> 
> Executive Summary:
> 
> My analysis shows that the mbuf library is not a barrier for fast-freeing
> segmented packet mbufs, and thus fast-free of jumbo frames is possible.
> 
> 
> Detailed Analysis:
> 
> The purpose of the mbuf fast-free Tx optimization is to reduce
> rte_pktmbuf_free_seg() to something much simpler in the ethdev drivers, by
> eliminating the code path related to indirect mbufs.

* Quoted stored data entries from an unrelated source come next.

Lemma scans_write32 c l b d f o v : cfg_ok (CfgAddr b d f o) -> is_u32 v ->
  scans c l (ecam_write32 base b d f o v) tt (set_dword ecam_mask (CfgAddr b d f o) v c) l.
Proof using P_hw.
  intros Ha Hv w [Hl Hc Hp].
  destruct (cfg_write (ConfigSpace := ecam_config base) w b d f o v Hl Ha Hv) as (w' & E & Hl' & Hc').
  exists w'. split; [exact E|]. split; [done| |].
  - intros a' Ha'. etransitivity; [exact (Hc' a' Ha')|]. unfold set_dword.
    case_decide as Ea; [|by apply Hc]. rewrite <- Ea, <- (Hc a' Ha'). done.
  - exact (proj1 (proj2 (ecam_keeps l b d f o v)) w _ w' Hp E).
Qed.

(** An offset and the dword it lies in have the same address. *)
Lemma ecam_address_dword b d f o :
  0 <= o < 256 -> ecam_address base b d f o = ecam_address base b d f (Z.land o 0xFC).
Proof using.
  intros Ho. unfold ecam_address. f_equal. rewrite land_ffc by done.
  rewrite <- Z.land_assoc. done.
Qed.

Lemma scans_read16 c l b d f o : 0 <= o < 256 -> cfg_ok (CfgAddr b d f (Z.land o 0xFC)) ->
  scans c l (ecam_read16 base b d f o) (half_of (c (CfgAddr b d f (Z.land o 0xFC))) o) c l.
Proof using P_hw.
  intros Ho Ha. unfold ecam_read16. rewrite (ecam_address_dword b d f o Ho).
  eapply scans_bind; [by apply (scans_read32 c l b d f)|]. apply scans_ret.
Qed.

Lemma ecam_probe_step b d o w : ecam_live w -> cfg_ok (CfgAddr b d 0 o) ->
  exists w', probe_bar_size (ecam_ops base) b d 0 o w
      = Ok (probed_size ecam_mask (ecam_cfg w) (CfgAddr b d 0 o), w') /\ reads w w'.
Proof using P_hw.
  intros Hl Ha.
  destruct (@probe_bar_size_spec W (ecam_ops base) (ecam_config base) b d 0 o w Hl Ha)
    as (w' & E & Hl' & Hc).
  exists w'. split; [exact E|]. split; [done|done|]. intros l Hp.
  assert (keeps (P l) (probe_bar_size (ecam_ops base) b d 0 o)) as Hk.
  { unfold probe_bar_size. cbn [read32 write32 ecam_ops].
    assert (keeps (P l) (ecam_read32 base b d 0 o)) by apply (ecam_keeps l b d 0 o 0).
    assert (forall v, keeps (P l) (ecam_write32 base b d 0 o v)) by (intros v; apply ecam_keeps).
    eauto 10 with keeps. }
  exact (Hk w _ w' Hp E).
Qed.

Lemma scans_probe c l b d o : cfg_ok (CfgAddr b d 0 o) ->
  scans c l (probe_bar_size (ecam_ops base) b d 0 o) (probed_size ecam_mask c (CfgAddr b d 0 o)) c l.
Proof using P_hw.
  intros Ha w Hw. destruct (ecam_probe_step b d o w (sc_live _ _ _ Hw) Ha) as (w' & E & R).
  exists w'. unfold probed_size in *. rewrite <- (sc_cfg _ _ _ Hw _ Ha). split; [done|].
  by eapply scanned_reads.
Qed.

(** The two halves of the first dword of a slot, and its command register. *)
Lemma scans_vendor c l b d : slot_in_range (b, d) ->
  scans c l (ecam_read16 base b d 0 PCI_VENDOR_ID_OFFSET) (half_of (c (CfgAddr b d 0 0)) 0) c l.
Proof using P_hw. intros Hs. by apply (scans_read16 c l b d 0 0); [|apply slot_cfg_ok]. Qed.
Lemma scans_device c l b d : slot_in_range (b, d) ->
  scans c l (ecam_read16 base b d 0 PCI_DEVICE_ID_OFFSET) (half_of (c (CfgAddr b d 0 0)) 2) c l.
Proof using P_hw. intros Hs. by apply (scans_read16 c l b d 0 2); [|apply slot_cfg_ok]. Qed.

Lemma scans_command c l b d v : slot_in_range (b, d) -> is_u16 v -> let a := CfgAddr b d 0 4 in
  scans c l (ecam_write16 base b d 0 PCI_COMMAND_OFFSET v) tt
    (set_dword ecam_mask a (Z.lor (Z.land (c a) 0xFFFF0000) v) c) l.
Proof using P_hw.
  intros Hs Hv a. pose proof (slot_cfg_ok b d 4 Hs ltac:(lia) eq_refl) as Ha.
  change PCI_COMMAND_OFFSET with 4. unfold ecam_write16.
  eapply scans_bind; [exact (scans_read32 c l b d 0 4 Ha)|]. fold a. set (cur := c a).
  eapply scans_bind; [apply scans_lift|].
  - unfold put_half. change (half_shift 4) with 0. change (shl_int 0xFFFF 0) with (Ok 0xFFFF).
    cbn [mbind res_bind]. rewrite Z.shiftl_0_r, (u32_id v) by (unfold is_u16, is_u32 in *; lia).
    reflexivity.
  - apply (scans_write32 c l b d 0 4); [done|].
    assert (Z.lor (Z.land cur 0xFFFF0000) v = u32 (Z.lor (Z.land cur 0xFFFF0000) v)) as Eu.
    { rewrite <- land_ffffffff, Z.land_lor_distr_l, <- Z.land_assoc, (land_ffffffff v), (u32_id v)
        by (unfold is_u16, is_u32 in *; lia).
      by change (Z.land 0xFFFF0000 0xFFFFFFFF) with 0xFFFF0000. }
    change (is_u32 (Z.lor (Z.land cur 0xFFFF0000) v)). rewrite Eu. apply u32_range.
Qed.

(** Enabling the device of a slot, reporting it and counting it. *)
Lemma scans_report c l b d (call : device -> St W unit) x (n next : Z) : slot_in_range (b, d) ->
  (forall w, ecam_live w -> P l w -> exists w', call x w = Ok (tt, w') /\ ecam_live w' /\
     P (l ++ [x]) w' /\ forall a, cfg_ok a -> ecam_cfg w' a = ecam_cfg w a) ->
  scans c l (command ← ecam_read16 base b d 0 PCI_COMMAND_OFFSET;
     let command := Z.lor command (Z.lor PCI_COMMAND_MEMORY PCI_COMMAND_MASTER) in
     _ ← ecam_write16 base b d 0 PCI_COMMAND_OFFSET command;
     _ ← call x; mret (n + 1, next)) (n + 1, next) (enabled ecam_mask b d c) (l ++ [x]).
Proof using P_hw.
  intros Hs Hcall. eapply scans_bind; [by apply (scans_read16 c l b d 0 4); [|apply slot_cfg_ok]|].
  cbv zeta. eapply scans_bind; [apply scans_command; [done|]|].
  { apply lor_u16; [unfold half_of; rewrite land_ffff; apply u16_range|done]. }
  eapply scans_bind; [|apply scans_ret]. intros w [Hl Hc Hp].
  destruct (Hcall w Hl Hp) as (w' & E & Hl' & Hp' & Hc'). exists w'. split; [done|].
  split; [done| |done]. intros a Ha. rewrite Hc' by done. by apply Hc.
Qed.

(** A computation that returns and changes nothing the scan sees, whatever it
    returns: what the scan prints. *)
Definition passive {A} (m : St W A) : Prop :=
  forall w, ecam_live w -> exists r w', m w = Ok (r, w') /\ reads w w'.

Lemma passive_ret {A} (a : A) : passive (mret a).
Proof using. intros w Hl. exists a, w. by split. Qed.
Lemma passive_bind {A B} (m : St W A) (f : A -> St W B) :
  passive m -> (forall a, passive (f a)) -> passive (m ≫= f).
Proof using.
  intros Hm Hf w Hl. destruct (Hm w Hl) as (a & w1 & E1 & R1).
  destruct (Hf a w1 (rs_live _ _ R1)) as (b & w2 & E2 & R2).
  exists b, w2. rewrite (St_bind_ok _ _ _ _ _ E1). split; [done|]. by etransitivity.
Qed.
Lemma passive_if {A} (b : bool) (m n : St W A) : passive m -> passive n -> passive (if b then m else n).
Proof using. by destruct b. Qed.
Lemma passive_for_n {A} n (f : nat -> A -> St W A) a :
  (forall i a, (i < n)%nat -> passive (f i a)) -> passive (for_n n f a).
Proof using.
  intros Hf w Hl. rewrite for_n_iter.
  assert (forall l, (forall i, i ∈ l -> (i < n)%nat) -> forall a, passive (iter_list f l a)) as Hit.
  { induction l as [|i l IH]; intros Hn b; cbn [iter_list]; [apply passive_ret|].
    apply passive_bind; [apply Hf, Hn; by left|]. intros x. apply IH. intros j Hj. apply Hn. by right. }
  apply Hit; [|done]. intros i Hi%elem_of_seq. lia.
Qed.
Lemma passive_read32 b d f o : cfg_ok (CfgAddr b d f o) -> passive (ecam_read32 base b d f o).
Proof using P_hw.
  intros Ha w Hl. destruct (ecam_read32_step b d f o w Hl Ha) as (w' & E & R). by eexists _, _.
Qed.
Lemma passive_probe b d o : cfg_ok (CfgAddr b d 0 o) ->
  passive (probe_bar_size (ecam_ops base) b d 0 o).
Proof using P_hw.
  intros Ha w Hl. destruct (ecam_probe_step b d o w Hl Ha) as (w' & E & R). by eexists _, _.
Qed.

> Optimally, we want to simplify the ethdev driver's function that frees the
> transmitted mbufs, so it can free them directly to their mempool without
> accessing the mbufs themselves.
> 
> If the driver cannot access the mbuf itself, it cannot determine which
> mempool it belongs to.
> We don't want the driver to access every mbuf being freed; but if all
> mbufs of a Tx queue belong to the same mempool, the driver can determine
> which mempool by looking into just one of the mbufs.
> 
> REQUIREMENT 1: The mbufs of a Tx queue must come from the same mempool.
> 
> 
> When an mbuf is freed to its mempool, some of the fields in the mbuf must
> be initialized.
> So, for fast-free, this must be done by the driver's function that
> prepares the Tx descriptor.
> This is a requirement to the driver, not a requirement to the application.
> 
> Now, let's dig into the code for freeing an mbuf.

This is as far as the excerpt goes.